"A nurse?"

"Not a professional nurse, but, as I say, the only person I know of close at hand who can do what is necessary until we get a nurse, if the man lives to require one. A male nurse would be better, but who is there here? No. I am thinking of the right one if I can only get her, if I can only get her?"

"She lives in the village?" Ringfield was curious; he thought he had met every one in the village, yet here was some paragon of female skill, virtue and strength with whom he was not acquainted.

"You must have met her. Of course you know her. I speak of Mme.
Poussette. Ah! You shall smile and you shall frown, but you shall see
what a miracle she can work! You shall yet envy this sick seigneur.
Madame is noted for her care of the sick and dying. You are surprised?
Yes?"

"I cannot help it. Anyone would be. She looks so frail, so delicate, and surely she is also what we call afflicted, peculiar. Is she a fit and sensible person for a case like this?"

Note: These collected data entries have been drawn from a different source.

(** * pptx2pdf: the upload, convert and proxy pipeline

    A shallow embedding of [app.py] and [libreoffice.py].  The handlers are
    written in a state-and-exception monad over a [World] made of the file
    system, the queue of background tasks and the trace of observable
    effects; whatever the process does not control (environment variables,
    the executable search path, the random source, the conversion engine,
    the parsing service) is gathered in an [Env] record of oracles.

    Calls to [logger] are left out, together with the [stat] probe of
    [convert_and_parse] whose result only feeds a log line. *)

From Stdlib Require Import ZArith NArith String Ascii DecimalString List Lia.
From stdpp Require Import gmap strings list.
Import ListNotations.

Local Open Scope string_scope.
Local Open Scope list_scope.

(** ** Python strings *)

Module Str.

(** [c.lower()] on one character: only [A]-[Z] move. *)
Definition lower_ascii (c : ascii) : ascii :=
  let n := nat_of_ascii c in
  if (65 <=? n)%nat && (n <=? 90)%nat then ascii_of_nat (n + 32) else c.

(** [s.lower()] for a string in ASCII. *)
Fixpoint lower (s : string) : string :=
  match s with
  | EmptyString => EmptyString
  | String c t => String (lower_ascii c) (lower t)
  end.

(** [s[:n]] *)
Fixpoint take (n : nat) (s : string) : string :=
  match n, s with
  | S n', String c t => String c (take n' t)
  | _, _ => EmptyString
  end.

(** [s[n:]] *)
Fixpoint drop (n : nat) (s : string) : string :=
  match n, s with
  | S n', String _ t => drop n' t
  | _, _ => s
  end.

(** [s.startswith(p)] *)
Definition startswith (s p : string) : bool := String.prefix p s.

(** [s.rfind(c)] for a one-character needle; [None] stands for [-1]. *)
Fixpoint rfind (c : ascii) (s : string) : option nat :=
  match s with
  | EmptyString => None
  | String a t =>
      match rfind c t with
      | Some i => Some (S i)
      | None => if Ascii.eqb a c then Some 0%nat else None
      end
  end.

(** [s.split(sep)] for a one-character separator. *)
Fixpoint split (sep : ascii) (s : string) : list string :=
  match s with
  | EmptyString => [EmptyString]
  | String a t =>
      if Ascii.eqb a sep then EmptyString :: split sep t
      else match split sep t with
           | h :: r => String a h :: r
           | [] => [String a EmptyString]
           end
  end.

(** [sep.join(l)] *)
Fixpoint join (sep : string) (l : list string) : string :=
  match l with
  | [] => EmptyString
  | [x] => x
  | x :: r => x +:+ sep +:+ join sep r
  end.

(** [c in s] *)
Fixpoint mem (c : ascii) (s : string) : bool :=
  match s with
  | EmptyString => false
  | String a t => Ascii.eqb a c || mem c t
  end.

(** Truth value of a string: empty is false. *)
Definition truthy (s : string) : bool :=
  match s with EmptyString => false | _ => true end.

(** [str(n)] for an integer. *)
Definition of_Z (n : Z) : string := NilZero.string_of_int (Z.to_int n).

(** [str(b).lower()] for a boolean: [True] and [False] are in ASCII. *)
Definition of_bool_lower (b : bool) : string :=
  lower (if b then "True" else "False").

Definition hex_digit (d : N) : ascii :=
  match d with
  | 0%N => "0" | 1%N => "1" | 2%N => "2" | 3%N => "3"
  | 4%N => "4" | 5%N => "5" | 6%N => "6" | 7%N => "7"
  | 8%N => "8" | 9%N => "9" | 10%N => "a" | 11%N => "b"
  | 12%N => "c" | 13%N => "d" | 14%N => "e" | _ => "f"
  end%char.

(** ['%0kx' % n], for [n] below [16^k]. *)
Fixpoint hex_fixed (k : nat) (n : N) : string :=
  match k with
  | O => EmptyString
  | S k' => hex_fixed k' (n / 16) +:+ String (hex_digit (n mod 16)) EmptyString
  end.

(** A Python [str] is held as its UTF-8 bytes.  A byte [10xxxxxx] continues
    the character the bytes before it began. *)
Definition is_continuation (c : ascii) : bool :=
  let n := nat_of_ascii c in (128 <=? n)%nat && (n <? 192)%nat.


(** [s[:n]] on characters: the bytes of the first [n] characters. *)
Fixpoint take_chars (n : nat) (s : string) : string :=
  match s with
  | EmptyString => EmptyString
  | String c t =>
      if is_continuation c then String c (take_chars n t)
      else match n with
           | O => EmptyString
           | S n' => String c (take_chars n' t)
           end
  end.

(** Every character of [s] is in ASCII. *)
Fixpoint is_ascii (s : string) : bool :=
  match s with
  | EmptyString => true
  | String c t => (nat_of_ascii c <? 128)%nat && is_ascii t
  end.

(** [UUID(int=n).hex]: 32 hexadecimal digits of a 128-bit value. *)
Definition uuid_hex (n : N) : string := hex_fixed 32 (n mod 2 ^ 128).

End Str.

Arguments Str.hex_fixed : simpl never.
Arguments Str.uuid_hex : simpl never.

(** [a or b] on optional strings: [None] and the empty string are false. *)
Definition py_or (a b : option string) : option string :=
  match a with
  | Some s => if Str.truthy s then a else b
  | None => b
  end.

(** [a or b] where [b] is a string. *)
Definition py_or_else (a : option string) (b : string) : string :=
  match a with
  | Some s => if Str.truthy s then s else b
  | None => b
  end.

Definition py_truthy (a : option string) : bool :=
  match a with
  | Some s => Str.truthy s
  | None => false
  end.

(** ** pathlib

    A POSIX pure path is its root ([""], ["/"] or ["//"]) and the list of its
    components; parsing drops empty and ["."] components.  [suffix] and
    [stem] follow the [rfind] definition of CPython 3.8 to 3.13. *)

Record Path := mkPath { root : string; parts : list string }.

Module PathLib.

Definition keep_part (s : string) : bool :=
  negb (String.eqb s "" || String.eqb s ".").

(** [posixpath.splitroot]: one leading slash, or three and more, make the
    root ["/"]; exactly two make it ["//"]. *)
Definition splitroot (s : string) : string * string :=
  if negb (String.eqb (Str.take 1 s) "/") then ("", s)
  else if negb (String.eqb (Str.take 1 (Str.drop 1 s)) "/")
          || String.eqb (Str.take 1 (Str.drop 2 s)) "/"
       then ("/", Str.drop 1 s)
       else ("//", Str.drop 2 s).

(** [Path(s)] *)
Definition of_str (s : string) : Path :=
  let '(r, rest) := splitroot s in
  mkPath r (List.filter keep_part (Str.split "/" rest)).

(** [str(p)] *)
Definition str (p : Path) : string :=
  match root p, parts p with
  | EmptyString, [] => "."
  | r, l => r +:+ Str.join "/" l
  end.

(** [p / s] *)
Definition truediv (p : Path) (s : string) : Path :=
  let q := of_str s in
  if Str.truthy (root q) then q
  else mkPath (root p) (parts p ++ parts q).

(** [p.name] *)
Definition name (p : Path) : string := List.last (parts p) "".

(** [p.suffix] *)
Definition suffix (p : Path) : string :=
  let n := name p in
  match Str.rfind "." n with
  | Some i =>
      if (0 <? i)%nat && (i <? String.length n - 1)%nat
      then Str.drop i n else ""
  | None => ""
  end.

(** [p.stem] *)
Definition stem (p : Path) : string :=
  let n := name p in
  match Str.rfind "." n with
  | Some i =>
      if (0 <? i)%nat && (i <? String.length n - 1)%nat
      then Str.take i n else n
  | None => n
  end.

End PathLib.

Notation "p // s" := (PathLib.truediv p s) (at level 40, left associativity).

(** ** Exceptions, the world and the handler monad *)

(** The exceptions the service meets; all of them are subclasses of
    Python's [Exception]. *)
Inductive exn :=
| HTTPException (status_code : Z) (detail : string)
| FileNotFoundError (msg : string)
| OSError (msg : string)
| CalledProcessError (msg : string)
| ValueError (msg : string)
| RuntimeError (msg : string).

(** [str(exc)] *)
Definition exn_str (e : exn) : string :=
  match e with
  | HTTPException c d => Str.of_Z c +:+ ": " +:+ d
  | FileNotFoundError m | OSError m | CalledProcessError m | ValueError m
  | RuntimeError m => m
  end.

Inductive node :=
| Dir
| File (content : string).

(** A multipart post of the HTTP client. *)
Record PostRequest := mkPost {
  rq_url : string;
  rq_params : option (gmap string string);
  rq_data : list (string * string);
  rq_files : list (string * (string * string * string));
  rq_headers : list (string * string)
}.

Record httpx_Response := mkResp { status_code : Z; text : string }.

#[local] Set Warnings "-register-all".
Inductive json :=
| JNull
| JBool (b : bool)
| JNumber (literal : string)
| JString (s : string)
| JArray (items : list json)
| JObject (members : list (string * json)).
#[local] Set Warnings "register-all".

Inductive event :=
| EvMkdir (p : string)
| EvOpenWrite (p : string)
| EvUnlink (p : string)
| EvSpawn (command : list string)
| EvPost (rq : PostRequest)
| EvSent.

Record World := mkWorld {
  fs : gmap string node;
  background : list (list Path);
  uuid_ctr : nat;
  trace : list event
}.

(** What the process reads from its surroundings.  Two fields stand for
    library code that works on data this file does not hold: [render_json] is
    the rendering of the body of a JSON response, which the framework does in
    the constructor ([json.dumps] with [allow_nan=False], then the UTF-8
    encoding) and which raises on a non-finite number or a lone surrogate;
    [unicode_lower] is [str.lower()] on a string that is not all ASCII, the
    work of the Unicode case tables. *)
Record Env := mkEnv {
  BASE_DIR : Path;
  environ : gmap string string;
  which : string -> option string;
  urandom : nat -> N;
  mkdir_err : string -> option exn;
  open_wb_err : string -> option exn;
  copy_err : string -> option exn;
  unlink_err : string -> option exn;
  run_process : list string -> gmap string node -> option exn * gmap string node;
  http_post : list event -> PostRequest -> exn + httpx_Response;
  json_loads : string -> option json;
  render_json : json -> option exn;
  unicode_lower : string -> string
}.

Definition M (A : Type) : Type := World -> (exn + A) * World.

Definition ret {A} (a : A) : M A := fun w => (inr a, w).

Definition raise {A} (e : exn) : M A := fun w => (inl e, w).

Definition bind {A B} (c : M A) (k : A -> M B) : M B :=
  fun w =>
    match c w with
    | (inr a, w') => k a w'
    | (inl e, w') => (inl e, w')
    end.

(** [try: body except Exception as e: handler(e)] *)
Definition try_except {A} (body : M A) (handler : exn -> M A) : M A :=
  fun w =>
    match body w with
    | (inr a, w') => (inr a, w')
    | (inl e, w') => handler e w'
    end.

Notation "x <~ c ;; k" := (bind c (fun x => k))
  (at level 100, c at next level, right associativity).
Notation "c ;;; k" := (bind c (fun _ => k))
  (at level 100, right associativity).

Definition log_event (ev : event) : M unit :=
  fun w => (inr tt, mkWorld (fs w) (background w) (uuid_ctr w) (trace w ++ [ev])).

(** [for x in xs: body(x)] *)
Fixpoint for_each {A} (xs : list A) (body : A -> M unit) : M unit :=
  match xs with
  | [] => ret tt
  | x :: r => body x ;;; for_each r body
  end.

Definition with_fs (w : World) (f : gmap string node) (evs : list event) : World :=
  mkWorld f (background w) (uuid_ctr w) (trace w ++ evs).

(** An upload: [file.filename] and the bytes of the stream [file.file]. *)
Record UploadFile := mkUpload { filename : option string; file_bytes : string }.

(** The responses the three endpoints build. *)
Inductive response :=
| FileResponse (path media_type filename : string)
| Response (content media_type : string)
| JSONResponse (status_code : Z) (content : json).

(** The tuning parameters of [convert_and_parse], with the request's raw
    query items ([request.query_params.multi_items()]). *)
Record ParseArgs := mkParseArgs {
  parser_url : option string;
  x_parser_url : option string;
  return_middle_json : bool;
  return_model_output : bool;
  return_md : bool;
  return_images : bool;
  end_page_id : Z;
  parse_method : string;
  start_page_id : Z;
  lang_list : string;
  output_dir : string;
  server_url : string;
  return_content_list : bool;
  backend : string;
  table_enable : bool;
  formula_enable : bool;
  query_items : list (string * string)
}.

Section Service.

Context (E : Env).

(** *** Primitives of the standard library *)

(** [os.getenv(k)] *)
Definition getenv (k : string) : option string := environ E !! k.
(** X14.  Restriction to a timestamp set, general case.  Every instant
    of the result is the restriction of a sequence of the set to a
    timestamp of the timestamp set that the sequence contains.  Not every
    such timestamp is kept: when the first timestamp is the inclusive
    lower bound of the first sequence, the loop advances twice in the
    timestamp set, so that of the timestamps [lower] and [u] only [lower]
    is kept, whatever [u] is, the timestamps of the sequences included. *)
Theorem temporals_at_timestampset_skips
    (ts1 : TemporalS) (seq0 : TemporalSeq) (rest : list TemporalSeq)
    (u : TimestampTz) :
  sequences ts1 = seq0 :: rest ->
  2 <= count ts1 ->
  period_valid (period seq0) = true ->
  lower_inc (period seq0) = true ->
  lower (period seq0) < u ->
  (forall ts2 fuel result,
     at_timestampset_loop temporalseq_at_timestamp fuel ts1 ts2 0 0 [] = Some result ->
     Forall (restricted_instant temporalseq_at_timestamp ts1 ts2) result) /\
  temporals_at_timestampset temporalseq_at_timestamp temporalseq_at_timestampset
    temporali_from_temporalinstarr ts1 (mkTSS 2 [lower (period seq0); u]) =
  match temporalseq_at_timestamp seq0 (lower (period seq0)) with
  | Some inst => Some (Some (temporali_from_temporalinstarr [inst] 1))
  | None => None
  end.
Proof.
  intros Hs Hc Hv Hli Hu. split.
  { intros ts2 fuel result Hrun.
    eapply at_timestampset_loop_sound; [|exact Hrun]. constructor. }
  unfold temporals_at_timestampset.
  replace (count ts1 =? 1) with false by (symmetry; apply Z.eqb_neq; lia).
  cbn [tss_count].
  destruct (Z.to_nat (2 + count ts1)) as [|fuel] eqn:Ef; [lia|].
  cbn [at_timestampset_loop tss_count].
  replace (0 <? count ts1) with true by (symmetry; apply Z.ltb_lt; lia).
  cbn [andb Z.ltb Z.compare].
  unfold temporals_seq_n. rewrite Hs.
  change (array_get (seq0 :: rest) 0) with (Some seq0).
  change (timestampset_time_n (mkTSS 2 [lower (period seq0); u]) 0)
    with (Some (lower (period seq0))).
  cbv zeta.
  assert (Hcont : contains_period_timestamp_internal (period seq0)
                    (lower (period seq0)) = true).
  { unfold contains_period_timestamp_internal. unfold period_valid in Hv.
    rewrite ?timestamp_cmp_lt, ?timestamp_cmp_gt, ?timestamp_cmp_eq,
      ?timestamp_cmp_le, ?timestamp_cmp_ge.
    rewrite Hli in *.
    destruct (lower (period seq0) <? upper (period seq0)) eqn:E1;
      destruct (lower (period seq0) =? upper (period seq0)) eqn:E2;
      destruct (upper_inc (period seq0));
      cbn in Hv |- *; try discriminate;
      rewrite ?Z.ltb_irrefl, ?Z.eqb_refl; cbn; try reflexivity;
      try (apply Z.eqb_eq in E2; rewrite <- E2;
           rewrite ?Z.ltb_irrefl, ?Z.eqb_refl; reflexivity). }
  cbv iota beta. rewrite Hcont. rewrite timestamp_cmp_le, Z.leb_refl.
  cbn [app]. replace (0 + 1 + 1) with 2 by lia.
  destruct fuel; cbn [at_timestampset_loop tss_count andb Z.ltb Z.compare];
    cbn [length Z.of_nat Z.eqb Pos.of_succ_nat all_some];
    destruct (temporalseq_at_timestamp seq0 (lower (period seq0)));
    reflexivity.
Qed.
(** Lines 69-81: the one [fetch] call of the handler. *)
Definition fetch_request (p : FetchParams) : Request :=
  let requestHeaders := fetch_headers p in
  if truthy (of_option JBoolean (usePostForUrl p)) then
    let requestHeaders :=
      <["Content-Type" := "application/x-www-form-urlencoded"]> requestHeaders in
    {| req_url := jinaBaseUrl;
       req_method := Some POST;
       req_headers := requestHeaders;
       req_body := Some [("url", url p)] |}
  else
    {| req_url := jinaBaseUrl +:+ url p;
       req_method := None;
       req_headers := requestHeaders;
       req_body := None |}.

Definition fetch_url_content (p : FetchParams) : Prog ToolResult :=
  try_catch
    (response ← await_fetch (fetch_request p);
     if negb (ok response) then
       errorText ← await (text_result response);
       mret (error_result
               ("Error fetching URL: " +:+ String_of_number (status response)
                +:+ " " +:+ statusText response +:+ ". " +:+ errorText))
     else
       textContent ← await (text_result response);
       mret (success_result textContent))
    (λ error,
       mret (error_result
               ("Network error fetching URL: " +:+ error_message error))).

End FetchTool.

(** ** Tool 2: [search] *)

Module SearchTool.

(** [z.enum(["web", "images", "news"])] *)
Inductive SearchType := type_web | type_images | type_news.

Definition SearchType_string (t : SearchType) : string :=
  match t with
  | type_web => "web"
  | type_images => "images"
  | type_news => "news"
  end.

(** [z.enum(["google", "bing"])] *)
Inductive Provider := provider_google | provider_bing.

Definition Provider_string (v : Provider) : string :=
  match v with
  | provider_google => "google"
  | provider_bing => "bing"
  end.

(** [z.enum(["json", "text"])] *)
Inductive OutputFormat := fmt_json | fmt_text.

"Ah! Mon Dieu!" exclaimed the doctor with a slight impatience. "These afflicted ones, these peculiar ones—they are still capable of something. Many times have I seen it; the old, old tottering grandmère, the crazy aunt, the bad-tempered husband, even the inebriate, can find, when they are guided, work which suits and maintains them. Even when the mind is shaken, if it is only a little, just a little, to care for others, a bird or a cat, or a sick person, this will keep the wits steady. A case like this moreover!" repeated Dr. Renaud, laying his finger to his nose. He was round, jolly, bow-legged, and brusque, with pronounced features overstrong for his height, merry eyes, and a red birthmark. "This is the case. We are, you and I and presently Father Rielle, responsible for M. Clairville. He must not be moved except to his bed; he is too far gone for more. The wife of Poussette is, to my knowledge, the only person we can get to sit here, administer drink and medicine, make him comfortable. Well, not even she can do that but—you comprenez. And she is capable, I know her well. She is as she is" (and the doctor made the sign of the Cross), "yet she is worth ten saner women, for she has no nerves, no fears, no imagination. Tell her what to do, place her here to do it, and she will not fail; I have seen her a dozen times in the village nursing sick women and their babies. She's as good as most doctors and better than most nurses. Yes, yes, we will get madame to him at once."

"But she may take it!"

"I think not. Her body like her mind is purged of all evil humours, mon ami. She is already more than half spirit and waits in peace for old age and quiet decay."

Ringfield got into the doctor's buggy in silent surprise.

"Besides, if she did take it, and it killed her, I cannot see any great calamity. I will tell you her history. She was well educated at a good convent near Montreal; her father was a doctor, as I am, but a far cleverer one. Yes, I lift the chapeau to that one, that old Dr. Pacquette as regards the great art and science of medicine. But as a father—ah! God pity him where he is now, according to our belief, in purgatory for many long years to come. Bien! Dr. Pacquette had lost his wife, and his daughter, a fairy thing, was allowed, even encouraged, to grow up as she pleases. They have grand friends in Montreal, her father's people still live on Rue St. Denis, great rich people; if you go there, drive out over the mountain and you shall see her old home, the Pacquette Château. Well, this Mme. Poussette when she is a girl (Natalie-Elmire-Alexandre, I don't give you all her name) she is very pretty, and the old doctor wish her to make a grand marriage, and he has every one up to the house and make a big time for them, and introduce her to all the young men, all the rich young men. But while she has been at that convent she has met with Amable Poussette, who was not so stout then, had a good figure and a lively tongue, and the end is, they are married at Ancien Lorette by a young priest, who might have known better. Some months after, she goes home to her father to be taken in and forgiven and nursed, for she has by this time a young infant about six weeks old. Well, you can perhaps imagine le vieux Pacquette when it is all explained. He is enraged, he drives her from his door, she passes all one long, cold night in the snow outside the château on Cote des Neiges hill and when she is found by the servants two days later, she is as you see her, monsieur, and the baby is dead! Never again the bright little Natalie-Elmire, but instead, a pale, faded, vacant-eyed, timid woman. Ah! If I ever meet le vieux Pacquette in the next world!"